Why do I need a Shareholders Agreement?
Why do I need a Shareholders Agreement?
Allied Legal is a commercial law firm based in Melbourne. Our firm’s Melbourne based commercial lawyers regularly advise and prepare shareholders agreements on behalf of clients. Here is our take on shareholders agreements and why they are required. If you require any assistance, please contact our Melbourne commercial lawyers at email@example.com or call 03 8691 3111.
A shareholders agreement sets out the rights and obligations of the shareholders of a company. It is separate from the company’s constitution.
Are shareholders agreement a legal requirement?
No. However, even though there is no legal requirement to have a formal shareholders agreement, every company with more than one shareholder is well advised to have one. Shareholder agreements ensure that the running of the company and the responsibilities of the shareholders are properly thought through, there is clarity and certainty as to what can or cannot be done and decisions are taken by consensus and discussion. As a result, it will reduce the potential for conflict between shareholders and help the company to be run smoothly and profitably.

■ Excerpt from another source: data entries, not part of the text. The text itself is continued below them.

(** A row that is open after a write was open before, if admissions read the clock [t]. *)
Lemma edit_row_open ok t s s' row th :
  edit (λ a now, now = t ∧ ok a now) s s' → consistent s → st_threads s !! row = Some th →
  ∃ th', st_threads s' !! row = Some th' ∧
    (th_ClosedAt th' = None → t < th_ExpiresAt th' → th_ClosedAt th = None ∧ t < th_ExpiresAt th).
Proof.
  intros Hed Hc Hrow.
  assert (∃ th', st_threads s !! row = Some th' ∧
    (th_ClosedAt th' = None → t < th_ExpiresAt th' → th_ClosedAt th = None ∧ t < th_ExpiresAt th)) as Hsame by eauto.
  destruct Hed as [|a thread threadKey now order [-> _] _ Ha Ht Ho _ _ _| |orgID id claims e s' _ _ _ _ _ _ _ E _ _ _ _
    |threadID row0 row1 t1 now Hrow1 -> Hop| |key r taker lostTerminal now _ _ _ _ _| | |]; try exact Hsame.
  - destruct (insert_submission_eq a thread threadKey t s) as (_ & _ & _ & _ & _ & _ & _ & ->).
    destruct (isEmpty (sa_ThreadID a)) eqn:Hne; [exact Hsame|].
    destruct (admitted_row a thread threadKey t s Hc Ha Hne Ht Ho) as (_ & _ & _ & Hthread).
    destruct (decide (rowKeyOf threadKey = row)) as [<-|Hner]; [|by rewrite lookup_insert_ne].
    rewrite lookup_insert_eq. eexists. split; [done|]. intros _ _. rewrite Hrow in Hthread. subst thread.
    rewrite <- Hthread in Ho. destruct Ho as [Ho _]. by apply closed_reason.
  - by rewrite E.
  - cbn. destruct (cons_threads _ Hc _ _ Hrow1) as (Hk & _). rewrite Hk.
    destruct (decide (row0 = row)) as [->|Hne]; [|by rewrite lookup_insert_ne].
    rewrite lookup_insert_eq. eexists. split; [done|]. done.
  - unfold reap_one. cbn. by destruct (negb _).
Qed.

Lemma edit_switch ok s s' : edit ok s s' → st_unthreadedRetention s' = st_unthreadedRetention s.
Proof.
  destruct 1 as [|a thread threadKey now order _ _ _ _ _ _ _ _| |orgID id claims e s' _ _ _ _ _ _ _ _ _ _ E _| | |
    key r taker lostTerminal now _ _ _ _ _| | |]; try done.
  - unfold insert_submission. by destruct (isEmpty _).
  - unfold reap_one. cbn. by destruct (negb _).
Qed.

Lemma closed_later t t' r s : t ≤ t' → threadClosedLocked r t' s = "" → threadClosedLocked r t s = "".
Proof.
  intros Ht. unfold threadClosedLocked, time_Before. destruct (isEmpty (sr_ThreadID r)).
  - destruct (st_unthreadedRetention s); [|done]. cbn. do 2 case_bool_decide; cbn; try done. lia.
  - destruct (st_threads s !! _) as [th|]; [|done]. destruct (bool_decide _); [done|].
    do 2 case_bool_decide; cbn; try done. lia.
Qed.

(** A record that is open after a write was open before. *)
Lemma edit_open ok t s s' k r r' :
  edit (λ a now, now = t ∧ ok a now) s s' → consistent s → st_submissions s !! k = Some r →
  st_submissions s' !! k = Some r' → threadClosedLocked r' t s' = "" → threadClosedLocked r t s = "".
Proof.
  intros Hed Hc Hr Hr'. destruct (edit_forward _ _ _ _ _ Hed Hr) as (r2 & Hr2 & Hf). rewrite Hr' in Hr2. injection Hr2 as <-.
  destruct (forward_row (sr_Key r) _ _ Hf) as [E1 E2]. destruct Hf as [Hid _ _ _ _ _]. injection Hid as E3 _ _ _ _ E4 _ _.
  unfold threadClosedLocked. rewrite E1, E3, E2, E4, (edit_switch _ _ _ Hed).
  destruct (isEmpty (sr_ThreadID r)); [done|].
  destruct (st_threads s !! recordThreadRow (sr_Key r) r) as [th|] eqn:Hth; [|done].
  destruct (edit_row_open _ _ _ _ _ _ Hed Hc Hth) as (th' & -> & Hopen). unfold time_Before in *.
  destruct (decide (th_ClosedAt th' = None)) as [Hn|Hn].
  - rewrite Hn. cbn. case_bool_decide as Hlt; [|done]. intros _. destruct (Hopen Hn Hlt) as [-> Hlt0]. cbn.
    by rewrite bool_decide_eq_true_2.
  - by rewrite bool_decide_eq_true_2 by (by apply not_eq_None_Some).
Qed.

(** So was one that is open after a write of the retention job, and it is the same. *)
Lemma retire_open now s s' k r' :
  retire now s s' → consistent s → st_submissions s' !! k = Some r' → threadClosedLocked r' now s' = "" →
  st_submissions s !! k = Some r' ∧ threadClosedLocked r' now s = "".
Proof.
  intros Hret Hc Hr' Ho. destruct (retire_back _ _ _ _ _ Hret Hr') as (r & Hr & Hrr).
  assert (threadClosedLocked r' now s = "") as Ho'.
  { revert Ho. unfold threadClosedLocked. rewrite (retire_switch _ _ _ Hret).
    destruct (isEmpty (sr_ThreadID r')) eqn:Ht; [done|].
    destruct (st_threads s !! recordThreadRow (sr_Key r') r') as [th|] eqn:Hth; [|done].
    destruct (retire_row _ _ _ _ _ Hret Hth) as [->|(_ & _ & Hnil & Es)]; [done|]. exfalso.
    rewrite Es in Hr'. destruct (cons_keyed _ Hc _ _ Hr') as [Ek _].
    assert (k ∈ threadRecordsLocked (recordThreadRow (sr_Key r') r') s) as Hin.
    { apply thread_records. exists r'. rewrite Ek. split_and!; [done| |done]. intros E. by rewrite E in Ht. }
    rewrite Hnil in Hin. by apply not_elem_of_nil in Hin. }
  destruct Hrr as [->|[-> [_ Hcl]]]; [done|]. by destruct Hcl.
Qed.

(** ** Histories *)

Section histories.
Context `{InvestigationLib}.

(** An operation whose admissions satisfy [ok]. *)
Inductive op_step (ok : SubmissionAdmission → time → Prop) : Store → Store → Prop :=
  | op_step_intro op w r w' : op_admits ok op → exec op w = (r, w') → op_step ok w.2 w'.2.

(** An operation, or a sweep whose time and resulting store satisfy [due]. *)
Inductive hist_step (ok : SubmissionAdmission → time → Prop) (due : time → Store → Prop) : Store → Store → Prop :=
  | hist_op s s' : op_step ok s s' → hist_step ok due s s'
  | hist_sweep thread_order order now limit w r w' :
      SweepRetention thread_order order now limit w = (r, w') → due now w'.2 → hist_step ok due w.2 w'.2.

Abbreviation hist ok due := (rtc (hist_step ok due)).

Lemma op_step_edits ok s s' : op_step ok s s' → edits ok s s'.
Proof. destruct 1 as [op w r w' Hok Hr]. by eapply exec_edits. Qed.

Lemma op_steps_edits ok s s' : rtc (op_step ok) s s' → edits ok s s'.
Proof. induction 1 as [|s1 s2 s3 Hs _ IH]; [apply rtc_refl|]. etrans; [by apply op_step_edits|done]. Qed.

Lemma retires_ind now (I : Store → Prop) s s' :
  (∀ s s', retire now s s' → consistent s → I s → I s') → retires now s s' → consistent s → I s → I s'.
Proof.
  intros Hstep. induction 1 as [|s1 s2 s3 Hr _ IH]; [done|]. intros Hc Hi.
  apply IH; [by eapply retire_consistent|by eapply Hstep].
Qed.

Lemma hist_step_keeps ok due (I : Store → Prop) s s' :
  (∀ s s', edit ok s s' → consistent s → I s → I s') →
  (∀ now e s s', due now e → retire now s s' → consistent s → I s → I s') →
  hist_step ok due s s' → consistent s → I s → consistent s' ∧ I s'.
Proof.
  intros Hed Hret Hs Hc Hi. destruct Hs as [s s' Hop%op_step_edits|thread_order order now limit w r w' Hr Hdue].
  - split; [by eapply edits_consistent|by eapply edits_ind].
  - pose proof (sweep_retires _ _ _ _ _ _ _ Hr Hc) as Hrs.
    split; [by eapply retires_consistent|]. eapply retires_ind; [|exact Hrs|done..]. intros. by eapply Hret.
Qed.

(** Along a history, what every write keeps is kept. *)
Lemma hist_keeps ok due (I : Store → Prop) s s' :
  (∀ s s', edit ok s s' → consistent s → I s → I s') →
  (∀ now e s s', due now e → retire now s s' → consistent s → I s → I s') →
  hist ok due s s' → consistent s → I s → consistent s' ∧ I s'.
Proof.
  intros Hed Hret. induction 1 as [|s1 s2 s3 Hs _ IH]; [done|]. intros Hc Hi.
  destruct (hist_step_keeps _ _ I _ _ Hed Hret Hs Hc Hi) as [Hc2 Hi2]. by apply IH.
Qed.

Lemma hist_placed ok due s s' : hist ok due s s' → consistent s → placed s → consistent s' ∧ placed s'.
Proof.
  apply hist_keeps; [intros s1 s2; apply edit_placed|]. intros now e s1 s2 _ Hr _. by eapply retire_placed.
Qed.

(** *** Histories in the order of the clock *)

(** The state carries the clock, which admissions and sweeps read and which never
    goes back. *)
Inductive timed_step (ok : SubmissionAdmission → time → Prop) : time * Store → time * Store → Prop :=
  | timed_op t t' s s' : t ≤ t' → op_step (λ a now, now = t' ∧ ok a now) s s' → timed_step ok (t, s) (t', s')
  | timed_sweep t thread_order order now limit w r w' :
      t ≤ now → SweepRetention thread_order order now limit w = (r, w') → timed_step ok (t, w.2) (now, w'.2).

Here are some other reasons for putting in place a shareholders agreement
Regardless of whether you will be a minority or majority shareholder, there are a number of reasons why you should have a shareholders agreement.
- It will protect your interests as a shareholder.
- It will ensure you are joining the commercial venture on the same page as the other shareholders.
- It will give you certainty about the scope and extent of your rights and obligations as a shareholder.
- It will give you a single reference point to determine your rights and obligations as a shareholder.
- It will allow you to do things differently to the default position prescribed by law.
If you are a minority shareholder, there are a number of things you should look for in a shareholders agreement. For example, you may want the ability to appoint a director, you may require certain minimum rights to information, and you may want the ability to tag along with a larger shareholder if they decide to sell their shares.
Similarly, if you are a larger shareholder, you may want a first right over the other shareholders’ shares, you may want to ensure that minority shareholders cannot stifle decision-making, and you may want the ability to drag along the other shareholders into a sale.
A shareholders agreement is an effective way to address these issues.
What provisions does a shareholders agreement contain?
There is no one correct form of shareholders’ agreement and its content will always depend on the circumstances and what the shareholders agree.
Further, as stated above, different shareholders may want different provisions depending on how much of the company they own. For example, minority shareholders may be more interested in provisions that protect them from being marginalised from decision-making, and majority shareholders may be more interested in provisions that enable them to ensure they are not held to “ransom” by the minority.
Having said that, some of the usual matters that a shareholders agreement ought to cover are:
1. Shareholder funding/contributions
The shareholders’ agreement should specify how the shareholders fund the acquisition of their shares. For example, some shareholders may contribute cash funding to subscribe for the shares, whereas other shareholders may transfer IP to the company in exchange for their shares, or others may contribute services in exchange. Shareholders may also decide shares are not all issued to the shareholders at the same time and that shares may be vested or issued over a period of time.
2. Director appointments
The shareholders’ agreement should specify their rights (if any) to appoint directors, the circumstances when they may lose that right (such as if their shareholding drops below a percentage) and provisions so that other shareholders may not remove another shareholder’s appointed director.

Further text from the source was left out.